### [Problem statement]
The complete set of records should be given again verbatim.

### [Entries taken from a collection]
####
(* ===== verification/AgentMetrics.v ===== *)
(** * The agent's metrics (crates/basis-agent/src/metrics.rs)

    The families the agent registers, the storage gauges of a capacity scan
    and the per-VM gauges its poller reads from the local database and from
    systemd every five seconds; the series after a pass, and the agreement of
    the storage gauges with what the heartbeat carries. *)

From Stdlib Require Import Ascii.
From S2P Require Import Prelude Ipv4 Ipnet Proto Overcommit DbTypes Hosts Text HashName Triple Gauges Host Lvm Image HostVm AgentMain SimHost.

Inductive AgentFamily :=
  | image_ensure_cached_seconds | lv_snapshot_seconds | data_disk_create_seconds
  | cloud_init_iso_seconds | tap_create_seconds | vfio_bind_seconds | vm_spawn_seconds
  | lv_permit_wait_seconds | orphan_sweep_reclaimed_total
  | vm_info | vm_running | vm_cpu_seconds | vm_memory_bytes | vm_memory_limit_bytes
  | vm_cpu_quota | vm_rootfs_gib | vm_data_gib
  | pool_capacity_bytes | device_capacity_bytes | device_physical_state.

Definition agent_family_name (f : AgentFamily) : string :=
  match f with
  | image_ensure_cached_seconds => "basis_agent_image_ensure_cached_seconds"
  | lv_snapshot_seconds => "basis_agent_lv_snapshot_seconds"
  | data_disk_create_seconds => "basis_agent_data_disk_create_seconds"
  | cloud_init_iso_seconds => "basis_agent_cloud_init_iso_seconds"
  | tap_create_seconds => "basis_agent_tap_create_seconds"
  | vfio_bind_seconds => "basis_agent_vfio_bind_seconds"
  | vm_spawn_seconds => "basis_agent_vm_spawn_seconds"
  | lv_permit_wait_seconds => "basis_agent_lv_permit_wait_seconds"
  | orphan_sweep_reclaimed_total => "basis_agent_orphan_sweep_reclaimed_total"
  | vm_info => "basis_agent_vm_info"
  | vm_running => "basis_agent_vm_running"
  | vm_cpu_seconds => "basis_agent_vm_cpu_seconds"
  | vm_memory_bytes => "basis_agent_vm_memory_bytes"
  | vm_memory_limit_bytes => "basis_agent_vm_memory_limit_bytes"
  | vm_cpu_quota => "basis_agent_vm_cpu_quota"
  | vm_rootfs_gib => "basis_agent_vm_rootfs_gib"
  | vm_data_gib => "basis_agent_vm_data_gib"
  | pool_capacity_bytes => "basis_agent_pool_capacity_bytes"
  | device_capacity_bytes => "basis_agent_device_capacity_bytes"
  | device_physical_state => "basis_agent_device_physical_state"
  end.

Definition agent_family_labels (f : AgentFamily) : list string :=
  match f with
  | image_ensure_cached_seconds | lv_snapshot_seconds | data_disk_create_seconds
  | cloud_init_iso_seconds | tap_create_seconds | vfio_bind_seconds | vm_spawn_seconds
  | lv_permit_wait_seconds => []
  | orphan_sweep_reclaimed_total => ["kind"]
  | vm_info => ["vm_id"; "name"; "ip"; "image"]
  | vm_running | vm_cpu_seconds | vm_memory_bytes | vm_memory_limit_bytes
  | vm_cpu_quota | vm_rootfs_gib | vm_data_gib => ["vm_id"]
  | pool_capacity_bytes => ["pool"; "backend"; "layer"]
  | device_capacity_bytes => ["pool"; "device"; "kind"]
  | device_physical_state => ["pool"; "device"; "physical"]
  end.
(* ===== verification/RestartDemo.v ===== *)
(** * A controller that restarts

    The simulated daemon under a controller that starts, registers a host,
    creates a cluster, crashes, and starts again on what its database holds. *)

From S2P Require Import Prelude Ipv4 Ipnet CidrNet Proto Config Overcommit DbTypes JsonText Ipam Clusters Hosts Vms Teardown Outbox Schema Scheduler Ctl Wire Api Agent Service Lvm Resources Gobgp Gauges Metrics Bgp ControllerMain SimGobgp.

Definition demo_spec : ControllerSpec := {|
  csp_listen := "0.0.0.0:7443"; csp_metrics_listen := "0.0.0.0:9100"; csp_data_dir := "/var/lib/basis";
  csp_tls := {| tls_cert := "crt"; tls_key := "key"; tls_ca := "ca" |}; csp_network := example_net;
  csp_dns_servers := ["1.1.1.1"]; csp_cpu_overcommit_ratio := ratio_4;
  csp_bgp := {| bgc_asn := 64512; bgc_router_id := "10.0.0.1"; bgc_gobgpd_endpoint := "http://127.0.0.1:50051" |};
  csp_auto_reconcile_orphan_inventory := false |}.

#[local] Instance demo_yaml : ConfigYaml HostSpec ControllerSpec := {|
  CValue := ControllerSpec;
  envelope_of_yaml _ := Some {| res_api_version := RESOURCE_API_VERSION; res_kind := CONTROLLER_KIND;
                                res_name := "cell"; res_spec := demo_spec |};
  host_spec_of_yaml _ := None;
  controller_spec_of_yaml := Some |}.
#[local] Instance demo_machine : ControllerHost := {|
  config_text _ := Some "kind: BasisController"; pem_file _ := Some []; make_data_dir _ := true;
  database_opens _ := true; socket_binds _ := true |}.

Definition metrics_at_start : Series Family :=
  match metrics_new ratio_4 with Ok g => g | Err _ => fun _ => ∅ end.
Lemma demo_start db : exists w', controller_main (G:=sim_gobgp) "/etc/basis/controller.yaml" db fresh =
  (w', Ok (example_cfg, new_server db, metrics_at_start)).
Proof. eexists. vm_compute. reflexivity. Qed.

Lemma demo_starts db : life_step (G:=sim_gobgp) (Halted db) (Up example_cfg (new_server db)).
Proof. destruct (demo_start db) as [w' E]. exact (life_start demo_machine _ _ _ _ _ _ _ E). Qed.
####
### [Reply]
(* ===== verification/AgentMetrics.v ===== *)
(** * The agent's metrics (crates/basis-agent/src/metrics.rs)

    The families the agent registers, the storage gauges of a capacity scan
    and the per-VM gauges its poller reads from the local database and from
    systemd every five seconds; the series after a pass, and the agreement of
    the storage gauges with what the heartbeat carries. *)

From Stdlib Require Import Ascii.
From S2P Require Import Prelude Ipv4 Ipnet Proto Overcommit DbTypes Hosts Text HashName Triple Gauges Host Lvm Image HostVm AgentMain SimHost.

Inductive AgentFamily :=
  | image_ensure_cached_seconds | lv_snapshot_seconds | data_disk_create_seconds
  | cloud_init_iso_seconds | tap_create_seconds | vfio_bind_seconds | vm_spawn_seconds
  | lv_permit_wait_seconds | orphan_sweep_reclaimed_total
  | vm_info | vm_running | vm_cpu_seconds | vm_memory_bytes | vm_memory_limit_bytes
  | vm_cpu_quota | vm_rootfs_gib | vm_data_gib
  | pool_capacity_bytes | device_capacity_bytes | device_physical_state.

Definition agent_family_name (f : AgentFamily) : string :=
  match f with
  | image_ensure_cached_seconds => "basis_agent_image_ensure_cached_seconds"
  | lv_snapshot_seconds => "basis_agent_lv_snapshot_seconds"
  | data_disk_create_seconds => "basis_agent_data_disk_create_seconds"
  | cloud_init_iso_seconds => "basis_agent_cloud_init_iso_seconds"
  | tap_create_seconds => "basis_agent_tap_create_seconds"
  | vfio_bind_seconds => "basis_agent_vfio_bind_seconds"
  | vm_spawn_seconds => "basis_agent_vm_spawn_seconds"
  | lv_permit_wait_seconds => "basis_agent_lv_permit_wait_seconds"
  | orphan_sweep_reclaimed_total => "basis_agent_orphan_sweep_reclaimed_total"
  | vm_info => "basis_agent_vm_info"
  | vm_running => "basis_agent_vm_running"
  | vm_cpu_seconds => "basis_agent_vm_cpu_seconds"
  | vm_memory_bytes => "basis_agent_vm_memory_bytes"
  | vm_memory_limit_bytes => "basis_agent_vm_memory_limit_bytes"
  | vm_cpu_quota => "basis_agent_vm_cpu_quota"
  | vm_rootfs_gib => "basis_agent_vm_rootfs_gib"
  | vm_data_gib => "basis_agent_vm_data_gib"
  | pool_capacity_bytes => "basis_agent_pool_capacity_bytes"
  | device_capacity_bytes => "basis_agent_device_capacity_bytes"
  | device_physical_state => "basis_agent_device_physical_state"
  end.

Definition agent_family_labels (f : AgentFamily) : list string :=
  match f with
  | image_ensure_cached_seconds | lv_snapshot_seconds | data_disk_create_seconds
  | cloud_init_iso_seconds | tap_create_seconds | vfio_bind_seconds | vm_spawn_seconds
  | lv_permit_wait_seconds => []
  | orphan_sweep_reclaimed_total => ["kind"]
  | vm_info => ["vm_id"; "name"; "ip"; "image"]
  | vm_running | vm_cpu_seconds | vm_memory_bytes | vm_memory_limit_bytes
  | vm_cpu_quota | vm_rootfs_gib | vm_data_gib => ["vm_id"]
  | pool_capacity_bytes => ["pool"; "backend"; "layer"]
  | device_capacity_bytes => ["pool"; "device"; "kind"]
  | device_physical_state => ["pool"; "device"; "physical"]
  end.
(* ===== verification/RestartDemo.v ===== *)
(** * A controller that restarts

    The simulated daemon under a controller that starts, registers a host,
    creates a cluster, crashes, and starts again on what its database holds. *)

From S2P Require Import Prelude Ipv4 Ipnet CidrNet Proto Config Overcommit DbTypes JsonText Ipam Clusters Hosts Vms Teardown Outbox Schema Scheduler Ctl Wire Api Agent Service Lvm Resources Gobgp Gauges Metrics Bgp ControllerMain SimGobgp.

Definition demo_spec : ControllerSpec := {|
  csp_listen := "0.0.0.0:7443"; csp_metrics_listen := "0.0.0.0:9100"; csp_data_dir := "/var/lib/basis";
  csp_tls := {| tls_cert := "crt"; tls_key := "key"; tls_ca := "ca" |}; csp_network := example_net;
  csp_dns_servers := ["1.1.1.1"]; csp_cpu_overcommit_ratio := ratio_4;
  csp_bgp := {| bgc_asn := 64512; bgc_router_id := "10.0.0.1"; bgc_gobgpd_endpoint := "http://127.0.0.1:50051" |};
  csp_auto_reconcile_orphan_inventory := false |}.

#[local] Instance demo_yaml : ConfigYaml HostSpec ControllerSpec := {|
  CValue := ControllerSpec;
  envelope_of_yaml _ := Some {| res_api_version := RESOURCE_API_VERSION; res_kind := CONTROLLER_KIND;
                                res_name := "cell"; res_spec := demo_spec |};
  host_spec_of_yaml _ := None;
  controller_spec_of_yaml := Some |}.
#[local] Instance demo_machine : ControllerHost := {|
  config_text _ := Some "kind: BasisController"; pem_file _ := Some []; make_data_dir _ := true;
  database_opens _ := true; socket_binds _ := true |}.

Definition metrics_at_start : Series Family :=
  match metrics_new ratio_4 with Ok g => g | Err _ => fun _ => ∅ end.
Lemma demo_start db : exists w', controller_main (G:=sim_gobgp) "/etc/basis/controller.yaml" db fresh =
  (w', Ok (example_cfg, new_server db, metrics_at_start)).
Proof. eexists. vm_compute. reflexivity. Qed.

Lemma demo_starts db : life_step (G:=sim_gobgp) (Halted db) (Up example_cfg (new_server db)).
Proof. destruct (demo_start db) as [w' E]. exact (life_start demo_machine _ _ _ _ _ _ _ E). Qed.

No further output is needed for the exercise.